ReplyDeleteReally thank you for Bamberger's article, this I will be reading and digesting. I am a strong holder of feminist values, but of late I have been taking up activist attitudes based on the resurrection of the full blooded, heartful, positive male - rather than the emasculated, Goddess serving 'man-who-is-somehow-less-than-a-man' approach that many guys took on as some form of guilt ridden ghost. I do have strong feeling over this.

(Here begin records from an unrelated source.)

(* ===== verification/OzsetRep.v ===== *)
(** * What the add-win priority queue computes

    The metadata of an element after a history of adds, increments and
    removes: the add set holds the tags added and not removed, with the value
    and the increments of each; [innate] points to the greatest tag, and
    [acquired] to the tag whose increments weigh most. *)

From S2P Require Import Prelude.
From S2P Require Import Sds.
From S2P Require Import VectorClock.
From S2P Require Import LamportClock.
From S2P Require Import Double.
From S2P Require Import DoubleAdd.
From S2P Require Import Skiplist.
From S2P Require Import Zset.
From S2P Require Import ZsetRep.
From S2P Require Import Server.
From S2P Require Import Container.
From S2P Require Import TagSet.
From S2P Require Import Ozset.

#[local] Open Scope Z_scope.

#[global] Instance ozset_suffix : Suffix ORI_RPQ_TABLE_SUFFIX.
Proof. done. Qed.

(** ** Entries *)

(** The order by which [acquired] is chosen. *)
Definition acq_lt (c : double) (t : lc) (c' : double) (t' : lc) : Prop :=
  key_lt (dkey c) (dkey c') ∨ (dkey c = dkey c' ∧ tag_lt t t').

Abbreviation ase_lt a b := (acq_lt (oza_count a) (oza_t a) (oza_count b) (oza_t b)).

Lemma acq_lt_trans c1 t1 c2 t2 c3 t3 : acq_lt c1 t1 c2 t2 → acq_lt c2 t2 c3 t3 → acq_lt c1 t1 c3 t3.
Proof.
  unfold acq_lt. intros [H1|[E1 H1]] [H2|[E2 H2]].
  - left. by eapply key_lt_trans.
  - left. by rewrite <- E2.
  - left. by rewrite E1.
  - right. split; [congruence|by eapply tag_lt_trans].
Qed.

Lemma acq_lt_irrefl c t : ¬ acq_lt c t c t.
Proof. intros [H|[_ H]]; [by apply key_lt_irrefl in H|by apply tag_lt_irrefl in H]. Qed.

Lemma acq_lt_total c1 t1 c2 t2 : acq_lt c1 t1 c2 t2 ∨ (dkey c1 = dkey c2 ∧ t1 = t2) ∨ acq_lt c2 t2 c1 t1.
Proof.
  unfold acq_lt. destruct (key_total (dkey c1) (dkey c2)) as [?|[He|?]]; [by auto| |by auto].
  destruct (tag_total t1 t2) as [?|[?|?]]; auto.
Qed.

(** A greater weight is still not below. *)
Lemma acq_lt_grow c c1 t c' t' : ¬ key_lt (dkey c1) (dkey c) → acq_lt c1 t c' t' → acq_lt c t c' t'.
Proof.
  intros Hg H. unfold acq_lt in *. destruct (key_total (dkey c) (dkey c1)) as [Hlt|[He|?]]; [|by rewrite He|done].
  left. destruct H as [H|[<- _]]; [by eapply key_lt_trans|done].
Qed.

Definition weightless (a : oz_ase) : Prop := dkey (oza_count a) = (0, 0, 0).

Lemma acquired_lt_spec x a :
  nonneg (oza_count x) → nonneg (oza_count a) → lc_ok (oza_t x) → lc_ok (oza_t a) → acquired_lt x a = true ↔ ase_lt x a.
Proof.
  intros Hx%nonneg_isnan Ha%nonneg_isnan Hx' Ha'. unfold acquired_lt, acq_lt.
  by rewrite orb_true_iff, andb_true_iff, dltb_key, deqb_key, Z.ltb_lt, lc_tag_lt by done.
Qed.

Section element.
Implicit Types (e : oze) (L R : lc → Prop) (X : lc → double → Prop) (I : lc → list double).

(** The metadata of an element whose tags [L] are live and [R] removed, with
    the values [X] and the increments [I]; pointers may be missing. *)
Record oz_shape L R X I e : Prop := {
  zs_tags_ok : tags_ok oza_t (oz_aset e);
  zs_rtags_ok : tags_ok id (oz_rset e);
  zs_tags : NoDup (oza_t <$> oz_aset e);
  zs_addrs : NoDup (oza_addr <$> oz_aset e);
  zs_aset t : t ∈ oza_t <$> oz_aset e ↔ L t;
  zs_rset t : t ∈ oz_rset e ↔ R t;
  zs_entry a : a ∈ oz_aset e →
    (∃ v, X (oza_t a) v ∧ oza_x a = Some v) ∧ oza_inc a = dsum (I (oza_t a)) ∧ oza_count a = weight (I (oza_t a));
  zs_valid t : Forall valid_double (I t);
  zs_innate p : oz_innate e = Some p →
    ∃ a, a ∈ oz_aset e ∧ oza_addr a = p ∧ ∀ b, b ∈ oz_aset e → ¬ tag_lt (oza_t a) (oza_t b);
  zs_acquired p : oz_acquired e = Some p →
    ∃ a, a ∈ oz_aset e ∧ oza_addr a = p ∧ ∀ b, b ∈ oz_aset e → ase_lt a b → weightless b
}.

I have included the blurb for a book called "It Is Time" by my one time friend Fiona Graham. We had years worth of discussion around patriarchy and matriarchy - and my feelings in the end was that there were problems in moving towards any one gender dominating (I myself have been affected by both forms of archy - as well as many more). It reached the point where our friendship pretty much ended over these issues and she published this book below, where she worked with an ex (male) German physicist on an apparently anonymous ancient Judaic text (though they never source it) that they argue stated the primacy of the feminine over the masculine, pretty much as an absolute.
Thanks also BerserkRL for your research!
(VERY funny capchta below: "prostrated goopids" - could not be more perfect!)
"IT IS TIME is about female authority and how it can be (re-) established to mend a broken world. Inevitably it is a challenging and controversial book as it examines every level of patriarchal control.
Therefore IT IS TIME comes with the advice not to buy it if you believe that your god is the one true God, or if you think that there are no alternatives to the way the world is.
The first part of IT IS TIME outlines the main points of an ancient text. The anonymous writers of the original text were acute and compassionate observers of human behaviors and they were also mystics. In describing how the world came into existence, they explained why in their view it is essentially female and suggested what its purpose might be. While they acknowledged the uniqueness of every individual, they lamented the damage done to the fabric of the whole by the selfishness of individuals who thought that they were separate from the whole. They were particularly concerned by the actions of men who tried to control everything they were afraid of. They were very clear about the difference between male control and female authority and were utterly convinced that a world led by women would be more harmonious.
The second part of IT IS TIME shows why their message matters now. The idea of male surrender to female authority may be disconcerting to women and men alike, but it is worthy of consideration by everyone who is distressed by the current state of the world."